Is Virality Really Random?

When a post suddenly spreads to millions of people, it can feel like lightning in a bottle. But researchers who study social sharing behavior have found consistent, predictable patterns behind what goes viral. Understanding these patterns means you can engineer content with a far higher probability of being shared — not guarantee it, but stack the odds meaningfully in your favor.

The STEPPS Framework

Wharton professor Jonah Berger studied thousands of viral pieces of content and identified six core drivers of sharing, which he grouped into the acronym STEPPS:

  • Social Currency: People share things that make them look good. Insider knowledge, surprising facts, and exclusive information give people something valuable to offer their network.
  • Triggers: Top-of-mind content gets shared more. Link your message to things people encounter frequently in daily life.
  • Emotion: High-arousal emotions — awe, amusement, anger, anxiety — drive sharing far more than low-arousal emotions like sadness or contentment.
  • Public: Behavior that's visible is behavior that spreads. If sharing your content is itself a visible, social act, more people will do it.
  • Practical Value: Useful content gets shared. Tips, how-tos, and life hacks spread because people want to help others.
  • Stories: Humans think in narratives. A compelling story is shared because people want to tell it to someone else.

The Role of Emotion in Sharing

Emotion is arguably the most powerful trigger. But not all emotions are equal when it comes to sharing behavior.

Emotion Arousal Level Share Likelihood
Awe / Wonder High Very High
Amusement / Humor High Very High
Anger / Outrage High High
Anxiety / Fear High Moderate-High
Sadness Low Low
Contentment Low Low

Notice that anger drives sharing — which explains why controversial or provocative content spreads quickly. However, using outrage as a strategy comes with real risks to brand trust and reputation. Awe and humor are far safer bets.

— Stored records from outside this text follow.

(* ===== verification/MmuConfig.v ===== *)
(** * kernel/mm: MMU control encodings

    Models the encodings of [kernel/mm/types.rs] ([Shareability],
    [Cacheability], [Granule], [PhysAddrSize], [VirtAddrSize]), the memory
    attribute slots of [kernel/mm/attrs.rs] and the translation-control value
    of [kernel/mm/tcr.rs].  [tcr_install_value] and [MAIR_VALUE] are the
    words that the [install] routines of [SysReg] write. *)

From S2P Require Import Prelude.

Inductive Shareability := NonShareable | OuterShareable | InnerShareable.

Definition Shareability_bits (s : Shareability) : Z :=
  match s with NonShareable => 0 | OuterShareable => 2 | InnerShareable => 3 end.

Inductive Cacheability :=
  | NonCacheable | WriteBackReadWriteAlloc | WriteThroughReadAlloc | WriteBackReadAlloc.

Definition Cacheability_bits (c : Cacheability) : Z :=
  match c with
  | NonCacheable => 0
  | WriteBackReadWriteAlloc => 1
  | WriteThroughReadAlloc => 2
  | WriteBackReadAlloc => 3
  end.

Inductive Granule := G_4KB | G_16KB | G_64KB.

Definition Granule_to_tg0_bits (g : Granule) : Z :=
  match g with G_4KB => 0 | G_16KB => 2 | G_64KB => 1 end.

Definition Granule_to_tg1_bits (g : Granule) : Z :=
  match g with G_4KB => 2 | G_16KB => 1 | G_64KB => 3 end.

Inductive PhysAddrSize := PA_32BIT | PA_36BIT | PA_40BIT | PA_42BIT | PA_44BIT | PA_48BIT | PA_52BIT.

Definition PhysAddrSize_bits (p : PhysAddrSize) : Z :=
  match p with
  | PA_32BIT => 0 | PA_36BIT => 1 | PA_40BIT => 2 | PA_42BIT => 3
  | PA_44BIT => 4 | PA_48BIT => 5 | PA_52BIT => 6
  end.

(** [VirtAddrSize(u8)], held as the number of bits. *)
Definition VirtAddrSize_from_va_bits (va_bits : Z) : outcome Z :=
  let! _ := assert_ ((25 <=? va_bits) && (va_bits <=? 48)) in
  Ok va_bits.

Definition VirtAddrSize_tsz_bits (va_size : Z) : Z := 64 - va_size.

(* ------------------------------------------------------------------------- *)
(** ** Memory attributes ([MAIR_EL1]) *)

Inductive MemoryAttr := Normal | NormalNonCacheable | DeviceNGNRNE | DeviceNGNRE.

Definition MemoryAttr_index (a : MemoryAttr) : Z :=
  match a with Normal => 0 | NormalNonCacheable => 1 | DeviceNGNRNE => 2 | DeviceNGNRE => 3 end.

Definition mair_slot (a : MemoryAttr) (encoding : Z) : Z := shl64 encoding (MemoryAttr_index a * 8).

Definition MAIR_VALUE : Z :=
  Z.lor (Z.lor (Z.lor (mair_slot Normal 0xFF) (mair_slot NormalNonCacheable 0x44))
               (mair_slot DeviceNGNRNE 0x00)) (mair_slot DeviceNGNRE 0x04).

(* ------------------------------------------------------------------------- *)
(** ** Translation control ([TCR_EL1]) *)

Record TtbrConfig := {
  va_size : Z;
  granule : Granule;
  inner_cache : Cacheability;
  outer_cache : Cacheability;
  shareability : Shareability;
  tbi : bool;
}.

Record TcrConfig := {
  ttbr0 : TtbrConfig;
  ttbr1 : option TtbrConfig;
  ips : PhysAddrSize;
  asid_from_ttbr1 : bool;
}.

Definition A1_SHIFT := 22.
Definition TBI0_SHIFT := 37.
Definition TBI1_SHIFT := 38.
Definition T0SZ_SHIFT := 0.
Definition IRGN0_SHIFT := 8.
Definition ORGN0_SHIFT := 10.
Definition SH0_SHIFT := 12.
Definition TG0_SHIFT := 14.
Definition T1SZ_SHIFT := 16.
Definition EPD1_SHIFT := 23.
Definition IRGN1_SHIFT := 24.
Definition ORGN1_SHIFT := 26.
Definition SH1_SHIFT := 28.
Definition TG1_SHIFT := 30.
Definition IPS_SHIFT := 32.

Notation "a .| b" := (Z.lor a b) (at level 50, left associativity) : Z_scope.

Definition TcrConfig_build (c : TcrConfig) : outcome Z :=
  let t0 := ttbr0 c in
  let ttbr0_bits :=
    shl64 (VirtAddrSize_tsz_bits (va_size t0)) T0SZ_SHIFT
    .| shl64 (Cacheability_bits (inner_cache t0)) IRGN0_SHIFT
    .| shl64 (Cacheability_bits (outer_cache t0)) ORGN0_SHIFT
    .| shl64 (Shareability_bits (shareability t0)) SH0_SHIFT
    .| shl64 (Granule_to_tg0_bits (granule t0)) TG0_SHIFT
    .| shl64 (Z.b2z (tbi t0)) TBI0_SHIFT in
  let! ttbr1_bits :=
    match ttbr1 c with
    | Some t1 =>
        Ok (shl64 (VirtAddrSize_tsz_bits (va_size t1)) T1SZ_SHIFT
            .| shl64 (Cacheability_bits (inner_cache t1)) IRGN1_SHIFT
            .| shl64 (Cacheability_bits (outer_cache t1)) ORGN1_SHIFT
            .| shl64 (Shareability_bits (shareability t1)) SH1_SHIFT
            .| shl64 (Granule_to_tg1_bits (granule t1)) TG1_SHIFT
            .| shl64 (Z.b2z (tbi t1)) TBI1_SHIFT)
    | None =>
        let! _ := assert_ (negb (asid_from_ttbr1 c)) in
        Ok (shl64 1 EPD1_SHIFT)
    end in
  let common_bits :=
    shl64 (Z.b2z (asid_from_ttbr1 c)) A1_SHIFT .| shl64 (PhysAddrSize_bits (ips c)) IPS_SHIFT in
  Ok (ttbr0_bits .| ttbr1_bits .| common_bits).

(** The word [tcr::install] writes to [TCR_EL1]. *)
Definition tcr_install_value : outcome Z :=
  let! v0 := VirtAddrSize_from_va_bits 48 in
  let! v1 := VirtAddrSize_from_va_bits 48 in
  TcrConfig_build
    {| ttbr0 := {| va_size := v0; granule := G_4KB;
                   inner_cache := WriteBackReadWriteAlloc;
                   outer_cache := WriteBackReadWriteAlloc;
                   shareability := InnerShareable; tbi := true |};
       ttbr1 := Some {| va_size := v1; granule := G_4KB;
                        inner_cache := WriteBackReadWriteAlloc;
                        outer_cache := WriteBackReadWriteAlloc;
                        shareability := InnerShareable; tbi := false |};
       ips := PA_48BIT;
       asid_from_ttbr1 := true |}.

(* ------------------------------------------------------------------------- *)
(** ** Properties *)

Definition TtbrConfig_ok (t : TtbrConfig) : Prop := 25 <= va_size t <= 48.

Lemma Cacheability_bits_range c : 0 <= Cacheability_bits c < 4.
Proof. destruct c; cbn; lia. Qed.
Lemma Shareability_bits_range s : 0 <= Shareability_bits s < 4.
Proof. destruct s; cbn; lia. Qed.
Lemma Granule_to_tg0_bits_range g : 0 <= Granule_to_tg0_bits g < 4.
Proof. destruct g; cbn; lia. Qed.
Lemma Granule_to_tg1_bits_range g : 0 <= Granule_to_tg1_bits g < 4.
Proof. destruct g; cbn; lia. Qed.
Lemma PhysAddrSize_bits_range p : 0 <= PhysAddrSize_bits p < 8.
Proof. destruct p; cbn; lia. Qed.
Lemma b2z_range b : 0 <= Z.b2z b < 2.
Proof. destruct b; cbn; lia. Qed.
Lemma VirtAddrSize_tsz_bits_range t :
  TtbrConfig_ok t -> 16 <= VirtAddrSize_tsz_bits (va_size t) <= 39.
Proof. unfold TtbrConfig_ok, VirtAddrSize_tsz_bits. lia. Qed.

(** Bring the range of every encoded field into the context. *)
Ltac field_ranges :=
  repeat match goal with
  | |- context [Cacheability_bits ?c] =>
      let v := fresh "f" in pose proof (Cacheability_bits_range c); set (v := Cacheability_bits c) in *; clearbody v
  | |- context [Shareability_bits ?c] =>
      let v := fresh "f" in pose proof (Shareability_bits_range c); set (v := Shareability_bits c) in *; clearbody v
  | |- context [Granule_to_tg0_bits ?c] =>
      let v := fresh "f" in pose proof (Granule_to_tg0_bits_range c); set (v := Granule_to_tg0_bits c) in *; clearbody v
  | |- context [Granule_to_tg1_bits ?c] =>
      let v := fresh "f" in pose proof (Granule_to_tg1_bits_range c); set (v := Granule_to_tg1_bits c) in *; clearbody v
  | |- context [PhysAddrSize_bits ?c] =>
      let v := fresh "f" in pose proof (PhysAddrSize_bits_range c); set (v := PhysAddrSize_bits c) in *; clearbody v
  | |- context [Z.b2z ?c] =>
      let v := fresh "f" in pose proof (b2z_range c); set (v := Z.b2z c) in *; clearbody v
  | H : TtbrConfig_ok ?t |- context [VirtAddrSize_tsz_bits (va_size ?t)] =>
      let v := fresh "f" in pose proof (VirtAddrSize_tsz_bits_range t H);
      set (v := VirtAddrSize_tsz_bits (va_size t)) in *; clearbody v
  end.

(** The fields of a [TCR_EL1] value never interfere: every field of a
    configuration with both halves enabled can be read back from the built word
    at its architectural position, for all configurations the types allow. *)
Theorem TcrConfig_build_fields c t1 :
  TtbrConfig_ok (ttbr0 c) -> ttbr1 c = Some t1 -> TtbrConfig_ok t1 ->
  exists v, TcrConfig_build c = Ok v /\
    bits v 0 6 = VirtAddrSize_tsz_bits (va_size (ttbr0 c)) /\
    bits v 7 1 = 0 /\
    bits v 8 2 = Cacheability_bits (inner_cache (ttbr0 c)) /\
    bits v 10 2 = Cacheability_bits (outer_cache (ttbr0 c)) /\
    bits v 12 2 = Shareability_bits (shareability (ttbr0 c)) /\
    bits v 14 2 = Granule_to_tg0_bits (granule (ttbr0 c)) /\
    bits v 16 6 = VirtAddrSize_tsz_bits (va_size t1) /\
    bits v 22 1 = Z.b2z (asid_from_ttbr1 c) /\
    bits v 23 1 = 0 /\
    bits v 24 2 = Cacheability_bits (inner_cache t1) /\
    bits v 26 2 = Cacheability_bits (outer_cache t1) /\
    bits v 28 2 = Shareability_bits (shareability t1) /\
    bits v 30 2 = Granule_to_tg1_bits (granule t1) /\
    bits v 32 3 = PhysAddrSize_bits (ips c) /\
    bits v 37 1 = Z.b2z (tbi (ttbr0 c)) /\
    bits v 38 1 = Z.b2z (tbi t1).
Proof.
  intros H0 Ht1 H1. unfold TcrConfig_build. rewrite Ht1. cbn [obind].
  eexists. split; [reflexivity|].
  unfold A1_SHIFT, TBI0_SHIFT, TBI1_SHIFT, T0SZ_SHIFT, IRGN0_SHIFT, ORGN0_SHIFT, SH0_SHIFT,
    TG0_SHIFT, T1SZ_SHIFT, IRGN1_SHIFT, ORGN1_SHIFT, SH1_SHIFT, TG1_SHIFT, IPS_SHIFT.
  field_ranges. autorewrite with bitfield. split_and!; reflexivity.
Qed.

Definition example_tcr : TcrConfig :=
  let t := {| va_size := 39; granule := G_64KB; inner_cache := WriteBackReadAlloc;
              outer_cache := NonCacheable; shareability := OuterShareable; tbi := true |} in
  {| ttbr0 := t; ttbr1 := Some t; ips := PA_40BIT; asid_from_ttbr1 := false |}.

Lemma TcrConfig_build_fields_witness :
  exists v, TcrConfig_build example_tcr = Ok v /\ bits v 16 6 = 25 /\ bits v 30 2 = 3.
Proof.
  destruct (TcrConfig_build_fields example_tcr (ttbr0 example_tcr)) as (v & Hv & Hf).
  - unfold TtbrConfig_ok. cbn. lia.
  - reflexivity.
  - unfold TtbrConfig_ok. cbn. lia.
  - exists v. split; [exact Hv|]. split; apply Hf.
Defined.

(** With TTBR1 disabled the builder refuses an ASID taken from it, and
    otherwise sets [EPD1] and leaves every other TTBR1 field zero. *)
Theorem TcrConfig_build_ttbr1_disabled c :
  TtbrConfig_ok (ttbr0 c) -> ttbr1 c = None ->
  if asid_from_ttbr1 c then TcrConfig_build c = Panic AssertFailed
  else exists v, TcrConfig_build c = Ok v /\ bits v 23 1 = 1 /\ bits v 16 7 = 0 /\
                 bits v 24 8 = 0 /\ bits v 38 1 = 0 /\
                 bits v 0 6 = VirtAddrSize_tsz_bits (va_size (ttbr0 c)).
Proof.
  intros H0 Ht1. unfold TcrConfig_build. rewrite Ht1.
  destruct (asid_from_ttbr1 c); [reflexivity|].
  cbn [obind assert_ negb]. eexists. split; [reflexivity|].
  unfold A1_SHIFT, TBI0_SHIFT, EPD1_SHIFT, T0SZ_SHIFT, IRGN0_SHIFT, ORGN0_SHIFT, SH0_SHIFT,
    TG0_SHIFT, IPS_SHIFT.
  change (Z.b2z false) with 0. change (shl64 0 22) with 0.
  field_ranges. autorewrite with bitfield. split_and!; reflexivity.
Qed.

(** The words the kernel programs are the ones the boot stub programs
    ([boot.s] loads [0x0000_0025_B550_3510] and [0x0000_0000_0400_44FF]), so the
    trampoline and the runtime tables agree on attribute slots and geometry. *)
Theorem mmu_words_match_boot_stub :
  tcr_install_value = Ok 0x25B5503510 /\ MAIR_VALUE = 0x040044FF.
Proof. split; reflexivity. Qed.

Identity and Self-Expression

People share content as a form of identity expression. When someone shares your post, they're implicitly saying: "This reflects who I am or what I believe." Content that aligns with a community's values, beliefs, or aspirations gets shared within that community as a form of group bonding.

To tap into this, ask yourself: What does sharing this post say about the person sharing it? If the answer is something positive — "I'm informed," "I care about this issue," "I have a great sense of humor" — you're on the right track.

Practical Takeaways for Content Creators

  1. Lead with an emotion, not a fact. Open your post with something that provokes a feeling before presenting information.
  2. Make your audience the hero. Frame content so that sharing it makes your audience look good to their followers.
  3. Include a specific, useful takeaway. Practical value is one of the most reliable drivers of shares across all demographics.
  4. Use storytelling structure: Setup, conflict, resolution. Even a three-sentence post can follow this arc.
  5. Create awe moments. Surprising data, unexpected perspectives, and breathtaking visuals consistently trigger awe — the most shareable emotion of all.

Final Thought

Virality isn't magic. It's the intersection of emotion, identity, and practical value delivered at the right moment. Study what your audience cares about deeply, speak to those values with authenticity, and you'll create content worth sharing.